Guatemala received more than $19 million toward increasing employment, economic development, strengthening institutions and combating corruption. The bulk of the funds support strengthening Guatemala’s financial management system and NGOs working to increase fiscal transparency on a national level. An additional two million dollars will fund the Kem Project that promotes greater youth and indigenous civic engagement, as well as collaboration between the Guatemalan government and Indigenous Peoples’ authorities. USAID will also support the expansion of a midwifery program that recruits, trains and empowers indigenous women in Guatemala to take community health into their own hands.
USAID has also allocated five million dollars toward further development of youth employment and entrepreneurship in Guatemala.

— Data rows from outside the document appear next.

(** C4 (as stated) fails: the reply is returned as parsed, whatever its
    length; an empty reply gives an empty list and a reply of four entries
    gives four, neither being the three generated entries nor the Two Sum
    fallback. *)
Lemma generateCodeChallenges_count_counterexample :
  JobAnalysis.conforms Sample.amazonAnalysis = true
  /\ finish (Gemini.generateCodeChallenges Sample.amazonAnalysis) (Json (Arr []))
     = Returned (Arr [])
  /\ entries (Arr []) = Some 0
  /\ finish (Gemini.generateCodeChallenges Sample.amazonAnalysis)
            (Json Sample.fourChallenges)
     = Returned Sample.fourChallenges
  /\ entries Sample.fourChallenges = Some 4.
Proof. repeat split. Qed.

(** C4 (amended). For every JobAnalysis, [generateCodeChallenges] returns
    either the parsed reply itself, whatever its length, or the Two Sum
    fallback; when the request fails the value returned is exactly that
    fallback: one entry, titled "Two Sum", of difficulty Easy, whose
    description names the company of the job and whose starter code covers
    python, javascript and java. *)
Theorem generateCodeChallenges_reply_or_two_sum :
  forall (job : value) (r : reply),
    JobAnalysis.conforms job = true ->
    exists (company : string) (fallback : value),
      get_prop job "company" = Returned (Str company)
      /\ Gemini.twoSumFallback job = Returned (Arr [fallback])
      /\ get_prop fallback "title" = Returned (Str "Two Sum")
      /\ get_prop fallback "difficulty" = Returned (Str "Easy")
      /\ get_prop fallback "description" =
         Returned (Str ("Given an array of integers nums and an integer target, return indices of the two numbers such that they add up to target. (Often asked by "
                        ++ company ++ ")"))
      /\ forallb (CodeChallenge.has_starter fallback) CodeChallenge.languages = true
      /\ (is_failure r = true ->
          finish (Gemini.generateCodeChallenges job) r = Returned (Arr [fallback]))
      /\ (forall v, r = Json v ->
          finish (Gemini.generateCodeChallenges job) r = Returned v).
Proof.
  intros job r Hjob.
  destruct (conforms_company job Hjob) as [company Hcompany].
  exists company. eexists.
  split; [exact Hcompany |].
  split; [unfold Gemini.twoSumFallback; rewrite Hcompany; reflexivity |].
  repeat (split; [reflexivity |]).
  rewrite (challenges_finish_conforming job r Hjob).
  unfold Gemini.twoSumFallback. rewrite Hcompany. split.
  - intros Hfail. destruct r; try discriminate; reflexivity.
  - intros v ->. reflexivity.
Qed.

The Guatemala Entrepreneurship Development Innovation initiative will “support entrepreneurs and innovators, prioritizing youth, women and Indigenous Peoples, creating technology-driven, market-led solutions to the conditions driving people from their communities in Guatemala.” USAID secured $31 million in commitments from private sector partners for this initiative.
Economic development, preventing violence and strengthening civic engagement are consistent themes in this new aid package. USAID’s new initiatives in Central America strive to improve conditions in origin countries to address the root causes of increasing migration in the last decade. These measures entail both prevention and response to pervasive issues in the region, in particular gender inequality. Though the pandemic exacerbated inequalities, new initiatives provide hope to build back on stronger foundations.